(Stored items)
╭──

Lemma or_produces N ps : forall past rest G P dedup filter sn t d,
  (sum_list_with pr_calls ps < N)%nat -> Forall2 keeps rest ps -> splits P (G :: map pr_owns ps) ->
  produces N P (mkOr (past ++ rest) (length past) dedup filter sn t d) (or_output dedup filter sn (chained ps).1) (chained ps).2.
Proof.
  revert ps. induction N as [|N IH]; intros ps past rest G P dedup filter sn t d HN Hk HP; [lia|]. apply produces_S. split.
  { cbn [isEOF OrStage_stage]. unfold OrStage_isEOF. cbn [or_children currentChild]. rewrite length_app. intros He. bprop.
    destruct Hk as [|c p rest ps]; [|simpl in He; lia]. split; [|done]. apply or_output_nil. }
  intros ws Fs Hok Hs. cbn [work OrStage_stage]. unfold OrStage_doWork, OrStage_isEOF. cbn [or_children currentChild].
  destruct Hk as [|c p rest ps Hc Hk].
  { rewrite app_nil_r, Nat.leb_refl. call_returns P. split_and!; try done; [apply or_output_nil|].
    cbn. unfold OrStage_isEOF. cbn. apply Nat.leb_refl. }
  rewrite (proj2 (Nat.leb_gt _ _)) by (rewrite length_app; simpl; lia). rewrite list_lookup_middle by done. cbn [mbind option_bind].
  destruct p as [n Pc lc ec]. unfold keeps in Hc. cbn [pr_calls pr_owns pr_list pr_end] in *. destruct n as [|n]; [done|].
  apply produces_S in Hc as [_ Hw]. pose proof (splits_focus _ _ Pc [G] (map pr_owns ps) Fs HP Hs) as Hs1.
  destruct (Hw ws _ Hok Hs1) as (ws' & c' & r & out & Pc' & -> & Hok' & Hr). cbn [mbind option_bind or_dedup or_filter seen].
  rewrite insert_middle. simpl sum_list_with in HN.
  assert (forall P' P1 l1 sn t d, let q := mkPromise n P1 l1 ec in
    splits P' ([G] ++ P1 :: map pr_owns ps) -> produces n P1 c' l1 ec ->
    produces N P' (mkOr (past ++ c' :: rest) (length past) dedup filter sn t d) (or_output dedup filter sn (chained (q :: ps)).1) (chained (q :: ps)).2) as Hnext.
  { intros P' P1 l1 sn' t' d' q HP' Hp. apply (IH (q :: ps) past (c' :: rest) G); [simpl; lia|by constructor|done]. }
  destruct r.
  - destruct Hr as (id & m & l' & -> & -> & Hs' & Hp'). cbn [mbind option_bind]. rewrite (chained_cons _ _ _ _ _ n Pc').
    match goal with |- context [or_advanced ws' ?s id] =>
      destruct (or_advanced_spec ws' id m _ s (chained (mkPromise n Pc' l' ec :: ps)).1 Hok' Hs') as (ws2 & r & out & sn' & t' & d' & -> & Hok2 & Hr) end.
    destruct Hr as [(-> & Hs2 & Heq)|(-> & -> & Hs2 & Heq)]; cbn [or_dedup or_filter seen] in Heq.
    + destruct (splits_defocus _ [] _ [G] _ _ Hs2) as (P' & HP' & Hs3). call_returns P'. split; [done|]. cbn [fst snd]. rewrite Heq.
      by apply (Hnext P' Pc').
    + destruct (splits_defocus _ [_] _ [G] _ _ Hs2) as (P' & HP' & Hs3). call_returns P'. eexists id, m, _. split_and!; [done|exact Heq|done|].
      by apply (Hnext P' Pc').
  - destruct Hr as (-> & -> & _ & Hs'). cbn [chained pr_end pr_list fst snd app].
    assert (exists P', splits P' (G ∪ Pc' :: map pr_owns ps) /\ splits (live ws') (P' :: Fs)) as (P' & HP' & Hs2).
    { apply splits_collapse. by apply splits_join, splits_swap. }
    specialize (IH ps (past ++ [c']) rest (G ∪ Pc') P' dedup filter sn t d). rewrite <- app_assoc, length_app, Nat.add_comm in IH. simpl in IH.
    call_returns P'. unfold OrStage_isEOF. cbn [or_children currentChild]. rewrite length_app. destruct Hk as [|c2 p2 rest ps Hc2 Hk].
    + rewrite (proj2 (Nat.leb_le _ _)) by (simpl; lia). split_and!; [apply or_output_nil|done| |done]. apply Nat.leb_le. cbn. rewrite length_app. simpl. lia.
    + rewrite (proj2 (Nat.leb_gt _ _)) by (simpl; lia). split; [done|]. apply IH; [simpl in *; lia|by constructor|done].
  - destruct Hr as (Hs' & Hp'). destruct (splits_defocus _ [] _ [G] _ _ Hs') as (P' & HP' & Hs3). call_returns P'. split; [done|]. by eapply Hnext.
  - destruct Hr as (Hs' & Hp'). destruct (splits_defocus _ [] _ [G] _ _ Hs') as (P' & HP' & Hs3). call_returns P'. split; [done|]. by eapply Hnext.
  - destruct Hr as (id & m & -> & -> & -> & Hs'). destruct (splits_defocus _ [_] _ [G] _ _ Hs') as (P' & HP' & Hs3).
    call_returns P'. exists id, m. by rewrite or_output_nil.
  - destruct Hr as (id & m & -> & -> & -> & Hs'). destruct (splits_defocus _ [_] _ [G] _ _ Hs') as (P' & HP' & Hs3).
    call_returns P'. exists id, m. by rewrite or_output_nil.
Qed.
(** The record ids of first occurrences. *)
Lemma firsts_ids sn l :
  Forall (fun m => hasRecordId m = true) l ->
  NoDup (recordId <$> firsts sn l) /\ forall r, r ∈ recordId <$> firsts sn l <-> r ∈ recordId <$> l /\ r ∉ sn.
Proof.
  intros Hl. revert sn. induction Hl as [|m l Hm Hl IH]; intros sn; simpl; [split; [constructor|set_solver]|].
  rewrite Hm. case_if; bprop.
  - destruct (IH sn) as [Hnd Hin]. split; [done|]. intros r. rewrite Hin, elem_of_cons. split; [tauto|]. intros [[->|?] ?]; [done|tauto].
  - destruct (IH ({[recordId m]} ∪ sn)) as [Hnd Hin]. rewrite fmap_cons. split.
    + apply NoDup_cons. split; [|done]. rewrite Hin. set_solver.
    + intros r. rewrite !elem_of_cons, Hin. destruct (decide (r = recordId m)); set_solver.
Qed.

Lemma firsts_sublist sn l : firsts sn l `sublist_of` l.
Proof.
  revert sn. induction l as [|m l IH]; intros sn; simpl; [done|]. repeat case_if; try (by apply sublist_skip); by apply sublist_cons.
Qed.

(** [C25] The OR stage calls its children one after the other and ends after at most as many
    calls as they need together and one more.  Its results are those of the children up to the
    first failure, which it passes on with its details.  With deduplication it returns of each
    record id the first occurrence only, and a result is returned when it passes the filter.
    The members that it drops are freed and no other member is touched. *)
Theorem or_stage_unions ps cs P (dedup : bool) filter :
  Forall2 keeps cs ps -> splits P (map pr_owns ps) ->
  let input := (chained ps).1 in
  let candidates := if dedup then firsts ∅ input else input in
  produces (S (sum_list_with pr_calls ps)) P (or_addChildren (OrStage_new dedup filter) cs)
    (List.filter (fun m => passes m filter) candidates) (chained ps).2 /\
  candidates `sublist_of` input /\
  (dedup = true -> Forall (fun m => hasRecordId m = true) input ->
     NoDup (recordId <$> candidates) /\ forall r, r ∈ recordId <$> candidates <-> r ∈ recordId <$> input).
Proof.
  intros Hk HP. split_and!.
  - apply (or_produces _ _ [] cs ∅); [lia|done|by apply splits_empty].
  - destruct dedup; [apply firsts_sublist|done].
  - intros -> Hl. destruct (firsts_ids ∅ _ Hl) as [Hnd Hin]. split; [done|]. intros r. rewrite Hin. set_solver.
Qed.
End stages.

(** A limit over a skip returns a page of the results of the stage below: those after the
    first [j], at most [k] of them.  A failure below is passed on with its details unless the
    page was full before. *)
Theorem skip_limit_pages `{PlanStage St} n j k P (s : St) l e :
  0 <= k -> produces n P s l e ->
  produces n P (mkLimit k (mkSkip j s)) (take (Z.to_nat k) (drop (Z.to_nat j) l)) (limit_ending k (drop (Z.to_nat j) l) e).
Proof. intros Hk Hp. apply limit_produces; [done|]. by apply skip_produces. Qed.

(** ** Fetching *)

Section fetching.
Context {St : Type} `{!PlanStage St} `{!SeekableRecordCursor Cur} (snapshot : Z) (getKeys : nat -> Object -> list Object).
Variable filter : option MatchExpression.

#[local] Instance fetch_stage : PlanStage (FetchStage St Cur) := FetchStage_stage snapshot getKeys filter.

(** A result with its document, if it is still stored. *)
Definition fetched (m : WorkingSetMember) : option WorkingSetMember :=
  if hasObj m then Some m
  else
    doc ← stored_record (recordId m);
    Some {| m with mstate := RID_AND_OBJ; obj := mkSnapshotted snapshot doc; keyData := [] |}.

(** A result that has a document, or index keys that are those of the stored document. *)
Definition fetchable (m : WorkingSetMember) : Prop :=
  hasObj m = true \/
  mstate m = RID_AND_IDX /\ keyData m <> [] /\
    forall doc, stored_record (recordId m) = Some doc -> keys_valid getKeys (contents doc) (keyData m) = true.

Definition fetch_output (l : list WorkingSetMember) : list WorkingSetMember :=
  List.filter (fun m => passes m filter) (omap fetched l).

(** The fetch of a member that only has index data. *)
Lemma fetch_member_spec m r :
  fetchable (view m) -> hasObj m = false ->
  match r with Found doc => stored_record (recordId m) = Some doc | NotFound => stored_record (recordId m) = None | WriteConflict => True end ->
  exists m' f, fetch_member r snapshot getKeys m = Some (m', f) /\
    match r with
    | Found _ => f = Fetched /\ fetched (view m) = Some (view m') /\ hasObj m' = true
    | NotFound => f = Gone /\ fetched (view m) = None
    | WriteConflict => f = FetchConflict /\ m' = {| m with obj := Snapshotted_new |}
    end.
Proof.
  intros [Hf|(Hst & Hne & Hk)] Ho Hr; [change (hasObj (view m)) with (hasObj m) in Hf; congruence|].
  unfold fetch_member, fetched. change (hasObj (view m)) with (hasObj m). change (recordId (view m)) with (recordId m). rewrite Ho.
  destruct r as [doc| |]; [|by rewrite Hr; eexists _, _|by eexists _, _]. rewrite Hr. cbn [isSuspicious keyData mbind option_bind].
  destruct (isSuspicious m) eqn:Hs.
  - change (keyData (view m)) with (keyData m) in *. rewrite invariant_bind by by rewrite bool_decide_eq_false_2.
    rewrite (Hk doc Hr). eexists _, _. split_and!; [done|done| |done]. done.
  - eexists _, _. split_and!; [done|done| |done]. done.
Qed.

╰──

▶ WHAT TO PRODUCE
Would you please repeat exactly the lines above, starting at the line with "- intros ->" and stopping at the line with "produces n P (mkLimit", both included?

▶ RESPONSE TO THIS TASK
  - intros -> Hl. destruct (firsts_ids ∅ _ Hl) as [Hnd Hin]. split; [done|]. intros r. rewrite Hin. set_solver.
Qed.
End stages.

(** A limit over a skip returns a page of the results of the stage below: those after the
    first [j], at most [k] of them.  A failure below is passed on with its details unless the
    page was full before. *)
Theorem skip_limit_pages `{PlanStage St} n j k P (s : St) l e :
  0 <= k -> produces n P s l e ->
  produces n P (mkLimit k (mkSkip j s)) (take (Z.to_nat k) (drop (Z.to_nat j) l)) (limit_ending k (drop (Z.to_nat j) l) e).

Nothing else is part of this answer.